Peruvians go wild about fútbol or soccer, which is the main social activity in small towns across Peru. Matches, such as a claissico between Alianza Lima and Universitario de Deportes (“La U”), fill stadiums throughout the year in major cities across Peru. Cienciano, an underfunded team from Cusco, made world news when it defeated huge, internationally acclaimed teams such as River Plate in Argentina and Santos of Brazil—Pele’s old team. In December 2003 Cienciano became the first Peruvian team ever to win the coveted Copa Sudamericana.
Despite the general lack of financial support from the Peruvian government to sports, surfing and, more recently, boxing have made headlines in recent years due to the world championships obtained. Kids in Lima and other parts of coastal Peru often grow up surfing, and it is no surprise that several Peruvians are among the world’s top-ranked international surfers.
Volleyball is also a quite popular sport, especially among the female crowd. The Peruvian women’s team was one of the dominant forces in the 1980s, culminating in the silver medal won at the Seoul 1988 Olympics. Paragliding has always been popular in Lima, where thermals rise along the ocean cliffs and allow hours of aerial acrobatics. Other adventure sports such as rafting, kayaking, mountain biking, trekking, and especially mountain climbing have lured a generation of young Peruvians who often make a living working as guides for foreigners.

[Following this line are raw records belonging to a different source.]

(** ** The convert handlers, path by path *)

Lemma handleConversionWith_upload now convert request form calls :
  Spec.isUpload request form →
  Worker.handleConversionWith now convert request calls =
  match assocGet form (u16 "video") with
  | Some (FormFile videoFile) =>
    if negb (arrayIncludes Worker.allowedTypes (File.type videoFile))
       && negb (Worker.isVideoFile (File.name videoFile)) then
      (Ok (Worker.createErrorResponse now (u16 "Invalid video file type") 400), calls)
    else if Worker.maxSize <? File.size videoFile then
      (Ok (Worker.createErrorResponse now (u16 "File too large. Maximum size is 50MB") 400),
       calls)
    else
      match convert videoFile with
      | Ok (Some mp3Buffer) =>
        (Ok (newResponse (BodyBuffer mp3Buffer) (Some 200)
               [(u16 "Content-Type", u16 "audio/mpeg");
                (u16 "Content-Disposition",
                 u16 "attachment; filename=" ++ [0x22]
                 ++ (Worker.replaceExtension (File.name videoFile) ++ u16 ".mp3") ++ [0x22]);
                (u16 "Access-Control-Allow-Origin", u16 "*");
                (u16 "Content-Length", toString (N.of_nat (length mp3Buffer)))]),
         calls ++ [videoFile])
      | Ok None =>
        (Ok (Worker.createErrorResponse now (u16 "Conversion failed") 500), calls ++ [videoFile])
      | Throw _ =>
        (Ok (Worker.createErrorResponse now (u16 "Internal server error") 500),
         calls ++ [videoFile])
      end
  | _ => (Ok (Worker.createErrorResponse now (u16 "No video file provided") 400), calls)
  end.
Proof.
  intros [(contentType & Hget & Hinc) Hform].
  unfold Worker.handleConversionWith. unfold_monad. rewrite Hget, Hform.
  destruct contentType as [|c ct]; [done|]. rewrite Hinc. cbn [negb].
  destruct (assocGet form (u16 "video")) as [[s|videoFile]|]; [done| |done].
  destruct (negb _ && negb _); [done|].
  destruct (Worker.maxSize <? _); [done|].
  by destruct (convert videoFile) as [[buf|]|e].
Qed.

Lemma handleVideoConversionWith_parsed convert request form calls :
  formData request = Ok form →
  Worker2.handleVideoConversionWith convert request calls =
  match assocGet form (u16 "video") with
  | None | Some (FormString []) =>
    (Ok (Worker2.createResponse
           (JObject [(u16 "error", JString (u16 "No video file provided"))]) 400), calls)
  | Some (FormString (_ :: _)) =>
    (Ok (Worker2.createResponse
           (JObject [(u16 "error", JString Worker2.invalidTypeMessage)]) 400), calls)
  | Some (FormFile videoFile) =>
    if negb (arrayIncludes Worker2.allowedTypes (File.type videoFile)) then
      (Ok (Worker2.createResponse
             (JObject [(u16 "error", JString Worker2.invalidTypeMessage)]) 400), calls)
    else if Worker2.maxSize <? File.size videoFile then
      (Ok (Worker2.createResponse
             (JObject [(u16 "error", JString (u16 "File size exceeds 50MB limit"))]) 400),
       calls)
    else
      match convert videoFile with
      | Ok mp3Buffer =>
        (Ok (newResponse (BodyBuffer mp3Buffer) None
               [(u16 "Content-Type", u16 "audio/mpeg");
                (u16 "Content-Disposition",
                 u16 "attachment; filename=" ++ [0x22]
                 ++ Worker.replaceExtension (File.name videoFile) ++ u16 ".mp3" ++ [0x22]);
                (u16 "Access-Control-Allow-Origin", u16 "*");
                (u16 "Access-Control-Allow-Methods", u16 "POST, GET, OPTIONS");
                (u16 "Access-Control-Allow-Headers", u16 "Content-Type")]),
         calls ++ [videoFile])
      | Throw message =>
        (Ok (Worker2.createResponse
               (JObject [(u16 "error", JString (u16 "Conversion failed: " ++ message))]) 500),
         calls ++ [videoFile])
      end
  end.
Proof.
  intros Hform. unfold Worker2.handleVideoConversionWith. unfold_monad. rewrite Hform.
  destruct (assocGet form (u16 "video")) as [[[|c s]|videoFile]|]; [done..| |done].
  destruct (negb _); [done|].
  destruct (Worker2.maxSize <? _); [done|].
  by destruct (convert videoFile) as [buf|e].
Qed.

(** The routers hand a POST to /api/convert over to the convert handlers. *)
Lemma fetchWith_convert now page convert request :
  method request = u16 "POST" →
  pathname request = u16 "/api/convert" →
  Worker.fetchWith now page convert request = Worker.handleConversionWith now convert request.
Proof. intros Hmethod Hpath. unfold Worker.fetchWith. by rewrite Hmethod, Hpath. Qed.

Lemma handleRequestWith_convert now page convert request :
  method request = u16 "POST" →
  pathname request = u16 "/api/convert" →
  Worker2.handleRequestWith now page convert request
  = Worker2.handleVideoConversionWith convert request.
Proof. intros Hmethod Hpath. unfold Worker2.handleRequestWith. by rewrite Hmethod, Hpath. Qed.

(** ** Sample values *)

Lemma upload_isUpload (f : File.t) :
  Spec.isUpload (Samples.upload f) [(u16 "video", FormFile f)].
Proof.
  split; [|done]. exists (u16 "multipart/form-data; boundary=x"). by vm_compute.
Qed.

Lemma oversized_size : File.size Samples.oversized = 52428801.
Proof.
  unfold File.size. change (File.bytes Samples.oversized) with (replicate (N.to_nat 52428801) x00).
  by rewrite length_replicate, N2Nat.id.
Qed.

(** ** The type check *)

Ltac differ H := cbn [fst] in H; discriminate H.

(** C1, as stated, fails in src/worker.js: video/wmv is on the canonical MIME
    list, yet an upload declaring it under a name without extension is
    answered 400, Invalid video file type. *)
Lemma type_check_canonical_counterexample :
  let upload := Samples.wmvNoExtension in
  ¬ (fst (Worker.handleConversion Samples.now (Samples.upload upload) [])
       = Ok (Worker.createErrorResponse Samples.now (u16 "Invalid video file type") 400)
     ↔ (File.type upload ∉ Spec.canonicalMimeTypes)
       ∧ Spec.extensionAllowed (File.name upload) = false).
Proof.
  intros upload [Hrejected _].
  destruct Hrejected as [Hnot _]; [by vm_compute|].
  apply Hnot. by apply (bool_decide_unpack _).
Qed.

(** C1 (amended): for an upload that carries a file whose name lower-casing
    does not lengthen, src/worker.js answers 400, Invalid video file type,
    exactly when the declared type is off its five-type list and the
    extension is off the extension list; the second worker answers 400 with
    its invalid-type message exactly when the declared type is off its
    six-type list, whatever the extension. *)
Theorem type_check_by_variant now convert convert2 request form upload calls :
  Spec.isUpload request form →
  assocGet form (u16 "video") = Some (FormFile upload) →
  Spec.lengthStable (File.name upload) →
  (fst (Worker.handleConversionWith now convert request calls)
     = Ok (Worker.createErrorResponse now (u16 "Invalid video file type") 400)
   ↔ (File.type upload ∉ Worker.allowedTypes)
     ∧ Spec.extensionAllowed (File.name upload) = false)
  ∧ (fst (Worker2.handleVideoConversionWith convert2 request calls)
       = Ok (Worker2.createResponse
               (JObject [(u16 "error", JString Worker2.invalidTypeMessage)]) 400)
     ↔ File.type upload ∉ Worker2.allowedTypes).
Proof.
  intros Hupload Hvideo Hstable. split.
  - rewrite (handleConversionWith_upload _ _ _ _ _ Hupload), Hvideo.
    rewrite isVideoFile_extensionAllowed by done. unfold arrayIncludes.
    destruct (decide (File.type upload ∈ Worker.allowedTypes)) as [Hin|Hout].
    + rewrite (bool_decide_eq_true_2 _ Hin). cbn [negb andb].
      split; [|tauto]. intros Heq. exfalso.
      destruct (Worker.maxSize <? _); [differ Heq|].
      destruct (convert upload) as [[buf|]|e]; differ Heq.
    + rewrite (bool_decide_eq_false_2 _ Hout). cbn [negb andb].
      destruct (Spec.extensionAllowed (File.name upload)); cbn [negb].
      * split; [|by intros [_ ?]]. intros Heq. exfalso.
        destruct (Worker.maxSize <? _); [differ Heq|].
        destruct (convert upload) as [[buf|]|e]; differ Heq.
      * done.
  - destruct Hupload as [_ Hform].
    rewrite (handleVideoConversionWith_parsed _ _ _ _ Hform), Hvideo. unfold arrayIncludes.
    destruct (decide (File.type upload ∈ Worker2.allowedTypes)) as [Hin|Hout].
    + rewrite (bool_decide_eq_true_2 _ Hin). cbn [negb].
      split; [|tauto]. intros Heq. exfalso.
      destruct (Worker2.maxSize <? _); [differ Heq|].
      destruct (convert2 upload) as [buf|e]; differ Heq.
    + by rewrite (bool_decide_eq_false_2 _ Hout).
Qed.

Lemma type_check_by_variant_witness :
  let upload := Samples.mp4NoType in
  (fst (Worker.handleConversionWith Samples.now Worker.convertVideoToMp3
          (Samples.upload upload) [])
     = Ok (Worker.createErrorResponse Samples.now (u16 "Invalid video file type") 400)
   ↔ (File.type upload ∉ Worker.allowedTypes)
     ∧ Spec.extensionAllowed (File.name upload) = false)
  ∧ (fst (Worker2.handleVideoConversionWith Worker2.convertVideoToMP3
            (Samples.upload upload) [])
       = Ok (Worker2.createResponse
               (JObject [(u16 "error", JString Worker2.invalidTypeMessage)]) 400)
     ↔ File.type upload ∉ Worker2.allowedTypes).
Proof.
  intros upload.
  apply (type_check_by_variant Samples.now Worker.convertVideoToMp3 Worker2.convertVideoToMP3
           (Samples.upload upload) [(u16 "video", FormFile upload)] upload []).
  - apply upload_isUpload.
  - reflexivity.
  - apply (bool_decide_unpack _). vm_compute. exact I.
Defined.

(** ** Validation gates the transcoder *)

(** X20: whatever the request, the convert handler of src/worker.js does
    not throw, calls the transcoder at most once, and never answers 400 after
    a call. *)
Lemma handleConversionWith_fail_fast now convert request calls :
  ∃ r calls', Worker.handleConversionWith now convert request calls = (Ok r, calls')
              ∧ (calls' = calls ∨ ∃ f, calls' = calls ++ [f] ∧ status r ≠ 400).
Proof.
  unfold Worker.handleConversionWith. unfold_monad.
  destruct (headersGet _ _) as [[|c contentType]|];
    [by do 2 eexists; split; [|left]| |by do 2 eexists; split; [|left]].
  destruct (negb _); [by do 2 eexists; split; [|left]|].
  destruct (formData request) as [form|e]; [|by do 2 eexists; split; [|left]].
  destruct (assocGet form (u16 "video")) as [[s|videoFile]|];
    [by do 2 eexists; split; [|left]| |by do 2 eexists; split; [|left]].
  destruct (negb _ && negb _); [by do 2 eexists; split; [|left]|].
  destruct (Worker.maxSize <? _); [by do 2 eexists; split; [|left]|].
  destruct (convert videoFile) as [[buf|]|e];
    (do 2 eexists; split; [done|]; right; by eexists).
Qed.

(** X21: whatever the request, the convert handler of the second worker
    does not throw, calls the transcoder at most once, and never answers 400
    after a call. *)
Lemma handleVideoConversionWith_fail_fast convert request calls :
  ∃ r calls', Worker2.handleVideoConversionWith convert request calls = (Ok r, calls')
              ∧ (calls' = calls ∨ ∃ f, calls' = calls ++ [f] ∧ status r ≠ 400).
Proof.
  unfold Worker2.handleVideoConversionWith. unfold_monad.
  destruct (formData request) as [form|e]; [|by do 2 eexists; split; [|left]].
  destruct (assocGet form (u16 "video")) as [[[|c s]|videoFile]|];
    [by do 2 eexists; split; [|left]..| |by do 2 eexists; split; [|left]].
  destruct (negb _); [by do 2 eexists; split; [|left]|].
  destruct (Worker2.maxSize <? _); [by do 2 eexists; split; [|left]|].
  destruct (convert videoFile) as [buf|e];
    (do 2 eexists; split; [done|]; right; by eexists).
Qed.

(** A form without a video field is answered 400, No video file provided. *)
Example no_video_field :
  let request :=
    {| method := u16 "POST"; pathname := u16 "/api/convert";
       requestHeaders := Samples.multipart; formData := Ok [] |} in
  Worker.fetch Samples.now Samples.page request []
  = (Ok (Worker.createErrorResponse Samples.now (u16 "No video file provided") 400), [])
  ∧ body (Worker.createErrorResponse Samples.now (u16 "No video file provided") 400)
    = BodyText (u16 "{" ++ [0x22] ++ u16 "error" ++ [0x22] ++ u16 ":true," ++ [0x22]
                ++ u16 "message" ++ [0x22] ++ u16 ":" ++ [0x22]
                ++ u16 "No video file provided" ++ [0x22] ++ u16 "," ++ [0x22]
                ++ u16 "timestamp" ++ [0x22] ++ u16 ":" ++ [0x22] ++ Samples.now
                ++ [0x22] ++ u16 "}").
Proof. by vm_compute. Qed.

(** C2, as stated, fails in the second worker: clip.mp4, ten bytes, no
    declared type, has an allowed extension and is within the size limit, yet
    it is answered 400 and the transcoder is not invoked. *)
Lemma validation_canonical_counterexample :
  let upload := Samples.mp4NoType in
  File.size upload ≤ Spec.maxUploadSize
  ∧ Spec.extensionAllowed (File.name upload) = true
  ∧ Spec.validate Spec.canonicalTypeAllowed (Some (FormFile upload)) = Spec.Accepted upload
  ∧ ¬ (snd (Worker2.handleVideoConversion (Samples.upload upload) []) = [upload]).
Proof. intros upload. split_and!; by vm_compute. Qed.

Bullfighting is a long-running and nowadays controversial tradition that can be traced back to Peru’s colonial days. Lima’s bullfighting season begins with the Señor de los Milagros (Lord of the Miracles) religious festival in October. Limeños and fans in general pack the city’s main bull ring, the historic Plaza de Acho, to see the Sunday-afternoon contests featuring internationally acclaimed bullfighters from Peru and Spain. Bullfighting is a standard part of many festivals celebrated in Peru’s highland towns, despite animal rights organizations that have increasingly questioned and opposed this centuries-old tradition.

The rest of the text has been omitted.